Many students were very honest in response to my prompt, particularly because I reminded them that their statements would be exempt from judgement. There were two responses that struck me the most.
The first occurred after watching a sports roundtable discussion, and centred around one panelist in particular, Cathal Kelly of The Toronto Star.
Quite a few students admitted that Kelly’s atypical appearance was a distraction to hearing his arguments. It was difficult to listen to him, they said, because he had such a divergent aesthetic to the other speakers. “I couldn’t take my eyes off his glasses!” they kept saying.
The second, most heavy conversation was sparked during an episode centred around a political topic. Several girls in my class mentioned that the only female panelist (of five) on the episode seemed less professional because of her attire. I was so happy when they brought this up, because it was the best kind of teachable moment.
Me: What is it about the way she is dressed that seems unprofessional?
Student: I’m not sure, it’s hard to say. It’s like, everyone else is dressed in nice suits and ties and she’s just dressed in a casual looking blouse. It doesn’t look right.
Me: How should she be dressed?
Student: I’m not sure. A little more professionally somehow.
I feel as though one option I could have taken in this conversation would have been to immediately stop the class, alert them to the prejudice espoused in the statement about the woman’s (completely appropriate) clothing, and remind them that it was an incorrect thing to say.
Instead, what ensued was the best kind of critical discussion.
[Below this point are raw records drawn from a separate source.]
(** ** The Resend Policy *)

(** C5: NeedsSending is false for a Pending state and for a Normal state
    that is not Resolved; in every other case it is true exactly when
    LastSentAt plus the resend delay is before or equal to
    LastEvaluationTime. *)
Theorem NeedsSending_spec (a : State.t) (resendDelay : time.Duration) :
  (State.State a = eval.Pending → NeedsSending a resendDelay = false)
  ∧ (State.State a = eval.Normal → State.Resolved a = false →
       NeedsSending a resendDelay = false)
  ∧ (State.State a ≠ eval.Pending →
     ¬ (State.State a = eval.Normal ∧ State.Resolved a = false) →
       (NeedsSending a resendDelay = true
          ↔ time.Add (State.LastSentAt a) resendDelay
            <= State.LastEvaluationTime a)
       ∧ NeedsSending a resendDelay
         = time.Before (time.Add (State.LastSentAt a) resendDelay)
             (State.LastEvaluationTime a)
           || time.Equal (time.Add (State.LastSentAt a) resendDelay)
                (State.LastEvaluationTime a)).
Proof.
  unfold NeedsSending. split; [|split].
  - intros ->. reflexivity.
  - intros -> ->. reflexivity.
  - intros Hnp Hnn.
    rewrite (bool_decide_eq_false_2 _ Hnp). cbn.
    assert (Hguard : bool_decide (State.State a = eval.Normal)
                     && negb (State.Resolved a) = false).
    { case_bool_decide as Hn; [|reflexivity].
      destruct (State.Resolved a); [reflexivity|]. exfalso. auto. }
    rewrite Hguard. split; [|reflexivity].
    unfold time.Before, time.Equal, time.Add. cbn. lia.
Qed.

(** ** The History Window *)

(** Copying as many elements as the fresh slice holds fills it with them. *)
Lemma copy_full {T} (zero : T) (n : nat) (src : list T) :
  length src = n → slice.copy (replicate n zero) src = src.
Proof.
  intros Hn. unfold slice.copy. rewrite length_replicate, Hn, Nat.min_id.
  rewrite take_ge by lia.
  rewrite drop_ge by (rewrite length_replicate; lia).
  apply app_nil_r.
Qed.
We talked about cultural hegemony without ever using the term. I stood back, threw in the occasional prompt, and witnessed my students have quite the heady conversation about language, gender, stereotypes, and dynamics of power. None of us could deny the extent to which our various conditioned biases effected our ability to both literally and figuratively hear someone. I’m proud but not surprised that my class came to this realization in an organic, discursive, non-judgemental manner. Why do we so rarely trust our young people with this?
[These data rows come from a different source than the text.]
(** One country lost one key; nothing else was lost anywhere. *)
Lemma one_dropped_entry before after c hb ha d :
  NoDup before.*1 →
  (c, hb) ∈ before →
  PyDict.getitem c after = Some ha →
  d ∈ hb →
  Forall (λ a, create_holiday_key a ≠ create_holiday_key d) ha →
  Forall (λ b, create_holiday_key b = create_holiday_key d ∨ b ∈ ha) hb →
  Forall (λ item, item.1 = c
                  ∨ ∃ ha', PyDict.getitem item.1 after = Some ha'
                           ∧ Forall (λ b, b ∈ ha') item.2) before →
  filter is_deleted (errors (compare_snapshots before after))
  = [EntryDeleted c (create_holiday_key d)]
  ∧ deleted_entries (stats (compare_snapshots before after)) = 1%nat.
Proof.
  intros Hnd Hin Hget Hd Hha Hhb Hothers.
  rewrite compare_snapshots_errors, compare_snapshots_stats.
  apply list_elem_of_split in Hin as (l1 & l2 & ->).
  rewrite fmap_app, fmap_cons in Hnd. simpl in Hnd.
  apply NoDup_app in Hnd as (_ & Hl1 & Hl2%NoDup_cons).
  destruct Hl2 as [Hl2 _].
  apply Forall_app in Hothers as [Ho1 Ho2%Forall_cons].
  destruct Ho2 as [_ Ho2].
  assert (∀ l, Forall (λ item, item.1 = c
                 ∨ ∃ ha', PyDict.getitem item.1 after = Some ha'
                          ∧ Forall (λ b, b ∈ ha') item.2) l →
               c ∉ l.*1 →
               Forall (λ item, ∃ ha', PyDict.getitem item.1 after = Some ha'
                          ∧ Forall (λ b, b ∈ ha') item.2) l) as Hstrip.
  { intros l Hl Hc. apply Forall_forall. intros item Hitem.
    destruct (proj1 (Forall_forall _ _) Hl item Hitem) as [Heq|?]; [|done].
    destruct Hc. apply list_elem_of_fmap. by exists item. }
  rewrite foldl_app. simpl.
  destruct (check_countries_none_deleted after
              (check_country after
                 (foldl (check_country after) ([], mkStats 0 0 0 0 0 0 0) l1)
                 (c, hb)) l2) as [-> ->].
  { by apply Hstrip. }
  destruct (check_country_deleted after
              (foldl (check_country after) ([], mkStats 0 0 0 0 0 0 0) l1)
              c hb) as [-> ->].
  destruct (check_countries_none_deleted after ([], mkStats 0 0 0 0 0 0 0) l1)
    as [-> ->].
  { apply Hstrip; [done|]. intros Hc. apply (Hl1 c Hc), list_elem_of_here. }
  by rewrite Hget, (one_key_gone hb ha d Hd Hha Hhb), elements_singleton.
Qed.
As though it were written for some kind of Dead Poet’s Society moment, one of my students had the last word.
I don’t care about all that stuff because I’m just trying to listen to what she is saying. I think it’s more important to listen to their arguments than judge the way they look.
Two TDCSB trustees say they are speaking for many when they ironically demand the silencing of people they don’t understand; we should be just as loud when defending these voices.